• Entries shown:

(** * Token and credential lifecycle of go-gin-clean-starter

    A shallow embedding of the authentication core of the repository:
    pagination arithmetic ([repository.TotalPage]), the symmetric token
    codec ([utils.AESEncrypt], [utils.AESDecrypt]), the session token
    issuer ([service.jwtService]), the refresh-token store
    ([repository.refreshTokenRepository], [repository.tokenRepository])
    and the two orchestrators found in the sources
    ([service.userService] and [service.authService]).

    Go strings are byte sequences and are modelled by [string]; [[]byte]
    is [list byte]; [int64] is [Z] together with its range; [float64] is
    the IEEE-754 binary64 format of [SpecFloat]. *)

From Stdlib Require Import ZArith Lia Bool List Ascii String SpecFloat.
From Stdlib.Strings Require Import Byte.
From Stdlib Require DecimalString.
From stdpp Require Import base option list strings gmap.
Import ListNotations.

Local Open Scope string_scope.
Local Open Scope Z_scope.

(* ===================================================================== *)
(** * Go values shared by all packages                                    *)
(* ===================================================================== *)

(** An [error] is identified by the text its [Error()] method returns:
    [errors.New(msg)] and [fmt.Errorf] build it from a message. *)
Definition error := string.
Definition errors_New (msg : string) : error := msg.

(** A Go call either returns or panics with a value (shown as text). *)
Inductive outcome (A : Type) : Type :=
| Return (a : A)
| Panic (v : string).
Arguments Return {A} a.
Arguments Panic {A} v.

Definition bind_outcome {A B} (x : outcome A) (k : A -> outcome B) : outcome B :=
  match x with
  | Return a => k a
  | Panic v => Panic v
  end.

(** [time.Time] as nanoseconds since the Unix epoch, [time.Duration] as
    an [int64] count of nanoseconds. *)
Definition Time := Z.
Definition Duration := Z.

#[global] Instance byte_eq_dec : EqDecision byte := Byte.byte_eq_dec.
(** * The GCP IAM ServiceAccount controller (pkg/controller/iam/managed.go)

    A shallow embedding of the external-resource lifecycle of the
    ServiceAccount managed resource: the connecter, the four operations of
    the external client, the drift detector, the two state projections and
    the relative resource namer.

    Go packages are rendered as modules.  Pointers that may be nil are
    [option]s, Go's [(value, error)] results are pairs whose second
    component is an [option errors.error], calls on collaborators (the
    Kubernetes client, the client constructor, the IAM service) are recorded
    in a log, and a nil dereference is an explicit [Panicked] outcome. *)

From Stdlib Require Import String Ascii List ZArith Lia.
From stdpp Require Import base gmap strings.

Import ListNotations.
Local Open Scope string_scope.
Local Open Scope list_scope.

(** ** github.com/pkg/errors and the error values of the collaborators *)

Module errors.

(** An [error] interface value that is not nil.  [ApiError] is a
    [*googleapi.Error] carrying the HTTP status code, [Foreign] any other
    error produced outside this package (Kubernetes client, transport),
    [Fundamental] the result of [errors.New] and [WithStack] the result of
    [errors.Wrap] on a non-nil cause. *)
Inductive error : Type :=
| ApiError (code : Z) (message : string)
| Foreign (message : string)
| Fundamental (msg : string)
| WithStack (cause : error) (msg : string).

Definition New (message : string) : error := Fundamental message.

(** [errors.Wrap] returns nil when the error it is given is nil. *)
Definition Wrap (err : option error) (message : string) : option error :=
  match err with
  | None => None
  | Some e => Some (WithStack e message)
  end.

Fixpoint Error (e : error) : string :=
  match e with
  | ApiError _ m => m
  | Foreign m => m
  | Fundamental m => m
  | WithStack c m => m +:+ ": " +:+ Error c
  end.

Fixpoint Cause (e : error) : error :=
  match e with
  | WithStack c _ => Cause c
  | _ => e
  end.

End errors.

Abbreviation error := errors.error.

(** ** fmt.Sprintf, restricted to the [%s] verb the package uses *)

Module fmt.

Fixpoint extraArgs (a : list string) : string :=
  match a with
  | [] => ""
  | [x] => "string=" +:+ x
  | x :: a' => "string=" +:+ x +:+ ", " +:+ extraArgs a'
  end.

(** Arguments are consumed left to right, one per [%s]; an argument is
    copied as it is and never scanned for verbs again.  A verb without an
    argument prints [%!s(MISSING)], arguments left over are reported after
    the text. *)
Fixpoint Sprintf (format : string) (a : list string) : string :=
  match format with
  | EmptyString =>
      match a with
      | [] => ""
      | _ :: _ => "%!(EXTRA " +:+ extraArgs a +:+ ")"
      end
  | String "%"%char (String "s"%char rest) =>
      match a with
      | x :: a' => x +:+ Sprintf rest a'
      | [] => "%!s(MISSING)" +:+ Sprintf rest []
      end
  | String c rest => String c (Sprintf rest a)
  end.

End fmt.

(** ** Kubernetes and crossplane-runtime types the controller touches *)

Module corev1.

Record ObjectReference : Type :=
  { Namespace : string; Name : string }.

(** A Secret; [Data] maps a key to its bytes. *)
Record Secret : Type :=
  { Data : gmap string (list Byte.byte) }.

End corev1.

Module types.

Record NamespacedName : Type :=
  { Namespace : string; Name : string }.

End types.

Module runtimev1alpha1.

Record SecretReference : Type :=
  { srNamespace : string; srName : string }.

Record SecretKeySelector : Type :=
  { Namespace : string; Name : string; Key : string }.

End runtimev1alpha1.

Module metav1.

Record ObjectMeta : Type :=
  { Name : string; Annotations : gmap string string }.

End metav1.

(** ** google.golang.org/api/iam/v1 *)

Module iamv1.

Record ServiceAccount : Type :=
  { Description : string;
    Disabled : bool;
    DisplayName : string;
    Email : string;
    Name : string;
    Oauth2ClientId : string;
    UniqueId : string }.

(** The zero value [&iamv1.ServiceAccount{}]. *)
Definition zero : ServiceAccount :=
  {| Description := ""; Disabled := false; DisplayName := ""; Email := "";
     Name := ""; Oauth2ClientId := ""; UniqueId := "" |}.

Record CreateServiceAccountRequest : Type :=
  { AccountId : string; csarServiceAccount : ServiceAccount }.

Record PatchServiceAccountRequest : Type :=
  { psarServiceAccount : ServiceAccount; UpdateMask : string }.

(** The service handle: what the provider answers to each request once
    [Do] is called on it. *)
Record ProjectsServiceAccountsService : Type :=
  { doGet : string -> ServiceAccount + error;
    doCreate : string -> CreateServiceAccountRequest -> ServiceAccount + error;
    doPatch : string -> PatchServiceAccountRequest -> ServiceAccount + error;
    doDelete : string -> unit + error }.

End iamv1.

(** ** apis/iam/v1alpha1: the ServiceAccount managed resource *)

Module v1alpha1.

Record ServiceAccountParameters : Type :=
  { DisplayName : option string; Description : option string }.

Record ServiceAccountObservation : Type :=
  { Name : string;
    Email : string;
    UniqueID : string;
    Oauth2ClientID : string;
    Disabled : bool }.

Record ServiceAccountSpec : Type :=
  { ProviderReference : option corev1.ObjectReference;
    ForProvider : ServiceAccountParameters }.

Record ServiceAccountStatus : Type :=
  { AtProvider : ServiceAccountObservation }.

Record ServiceAccount : Type :=
  { ObjectMeta : metav1.ObjectMeta;
    Spec : ServiceAccountSpec;
    Status : ServiceAccountStatus }.

End v1alpha1.

(** ** apis/v1alpha3: the Provider and the Bucket managed resource *)

Module gcpv1alpha3.

Record ProviderSpec : Type :=
  { CredentialsSecretRef : option runtimev1alpha1.SecretKeySelector;
    ProjectID : string }.

Record Provider : Type :=
  { Spec : ProviderSpec }.

(** The generated accessor of the Provider: the field itself. *)
Definition GetCredentialsSecretReference (p : Provider)
  : option runtimev1alpha1.SecretKeySelector :=
  CredentialsSecretRef (Spec p).

Record BucketSpec : Type :=
  { ClaimReference : option corev1.ObjectReference;
    ClassReference : option corev1.ObjectReference;
    ProviderReference : option corev1.ObjectReference;
    ReclaimPolicy : string;
    WriteConnectionSecretToReference : option runtimev1alpha1.SecretReference }.

Record Bucket : Type :=
  { bucketSpec : BucketSpec }.

Definition GetProviderReference (mg : Bucket) : option corev1.ObjectReference :=
  ProviderReference (bucketSpec mg).

Definition SetProviderReference (mg : Bucket) (r : option corev1.ObjectReference)
  : Bucket :=
  let s := bucketSpec mg in
  {| bucketSpec :=
      {| ClaimReference := ClaimReference s;
         ClassReference := ClassReference s;
         ProviderReference := r;
         ReclaimPolicy := ReclaimPolicy s;
         WriteConnectionSecretToReference := WriteConnectionSecretToReference s |} |}.

Definition GetReclaimPolicy (mg : Bucket) : string :=
  ReclaimPolicy (bucketSpec mg).

End gcpv1alpha3.

(** ** resource.Managed: the dynamic type behind the interface value *)

Module resource.

Inductive Managed : Type :=
| OfServiceAccount (cr : v1alpha1.ServiceAccount)
| OfBucket (b : gcpv1alpha3.Bucket).

End resource.

(** ** crossplane-runtime/pkg/meta *)

Module meta.

Definition AnnotationKeyExternalName : string := "crossplane.io/external-name".

(** Reading an absent key of a Go map yields the empty string. *)
Definition GetExternalName (cr : v1alpha1.ServiceAccount) : string :=
  default "" (metav1.Annotations (v1alpha1.ObjectMeta cr) !! AnnotationKeyExternalName).

Definition NamespacedNameOf (r : corev1.ObjectReference) : types.NamespacedName :=
  {| types.Namespace := corev1.Namespace r; types.Name := corev1.Name r |}.

End meta.

(** ** crossplane-runtime/pkg/reconciler/managed: result structs *)

Module managed.

Definition ConnectionDetails : Type := gmap string (list Byte.byte).

Record ExternalObservation : Type :=
  { ResourceExists : bool;
    ResourceUpToDate : bool;
    eoConnectionDetails : option ConnectionDetails }.

Record ExternalCreation : Type :=
  { ecConnectionDetails : option ConnectionDetails }.

Record ExternalUpdate : Type :=
  { euConnectionDetails : option ConnectionDetails }.

Definition noObservation : ExternalObservation :=
  {| ResourceExists := false; ResourceUpToDate := false; eoConnectionDetails := None |}.

Definition noCreation : ExternalCreation := {| ecConnectionDetails := None |}.

Definition noUpdate : ExternalUpdate := {| euConnectionDetails := None |}.

End managed.

(** ** pkg/clients *)

Module gcp.

(** Modelled from the spec: [gcp.StringValue] of pkg/clients, whose source
    is not at hand.  The spec's State Projector performs "no defaulting
    beyond absent optional -> empty string on the outbound direction", and
    a set field is projected as its value. *)
Definition StringValue (v : option string) : string :=
  match v with
  | None => ""
  | Some s => s
  end.

End gcp.

(** ** The controller: pkg/controller/iam/managed.go *)

(** Error strings. *)
Definition errGetProvider : string := "cannot get Provider".
Definition errProviderSecretRef : string := "cannot find Secret reference on Provider".
Definition errGetProviderSecret : string := "cannot get Provider Secret".
Definition errNewClient : string := "cannot create new GCP IAM API client".
Definition errNotServiceAccount : string := "managed resource is not a GCP ServiceAccount".
Definition errGet : string := "cannot get GCP ServiceAccount object via IAM API".
Definition errCreate : string := "cannot create GCP ServiceAccount object via IAM API".
Definition errUpdate : string := "cannot update GCP ServiceAccount object via IAM API".
Definition errDelete : string := "cannot delete GCP ServiceAccount object via IAM API".

(** *** Effects: the reconciled object, the calls issued, panics *)

(** Every request that leaves the controller. *)
Inductive Call : Type :=
| KubeGetProvider (key : types.NamespacedName)
| KubeGetSecret (key : types.NamespacedName)
| NewSAS (creds : option (list Byte.byte))
| IamGet (name : string)
| IamCreate (parent : string) (csar : iamv1.CreateServiceAccountRequest)
| IamPatch (name : string) (psar : iamv1.PatchServiceAccountRequest)
| IamDelete (name : string).

(** [mg] is a pointer: the object it points to lives in the store and is
    mutated in place; [calls] is the log of requests, oldest first. *)
Record Store : Type :=
  { object : resource.Managed; calls : list Call }.

Inductive Outcome (A : Type) : Type :=
| Returned (a : A)
| Panicked (reason : string).

Arguments Returned {A} a.
Arguments Panicked {A} reason.

Definition Go (A : Type) : Type := Store -> Outcome A * Store.

Definition ret {A : Type} (a : A) : Go A := fun s => (Returned a, s).

Definition bind {A B : Type} (m : Go A) (k : A -> Go B) : Go B :=
  fun s =>
    match m s with
    | (Returned a, s') => k a s'
    | (Panicked r, s') => (Panicked r, s')
    end.

Declare Scope go_scope.
Delimit Scope go_scope with go.
Notation "x <- m ;; k" := (bind m (fun x => k))
  (at level 100, m at next level, k at level 200) : go_scope.
Notation "m ;; k" := (bind m (fun _ => k))
  (at level 100, k at level 200) : go_scope.
Local Open Scope go_scope.

Definition panic {A : Type} (reason : string) : Go A := fun s => (Panicked reason, s).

• What the exercise asks: Write down, word for word, the lines above from the one containing "Record ServiceAccountObservation : Type" through the one containing "CredentialsSecretRef : option runtimev1alpha1.SecretKeySelector;", both ends included.

• Reply to the task:
Record ServiceAccountObservation : Type :=
  { Name : string;
    Email : string;
    UniqueID : string;
    Oauth2ClientID : string;
    Disabled : bool }.

Record ServiceAccountSpec : Type :=
  { ProviderReference : option corev1.ObjectReference;
    ForProvider : ServiceAccountParameters }.

Record ServiceAccountStatus : Type :=
  { AtProvider : ServiceAccountObservation }.

Record ServiceAccount : Type :=
  { ObjectMeta : metav1.ObjectMeta;
    Spec : ServiceAccountSpec;
    Status : ServiceAccountStatus }.

End v1alpha1.

(** ** apis/v1alpha3: the Provider and the Bucket managed resource *)

Module gcpv1alpha3.

Record ProviderSpec : Type :=
  { CredentialsSecretRef : option runtimev1alpha1.SecretKeySelector;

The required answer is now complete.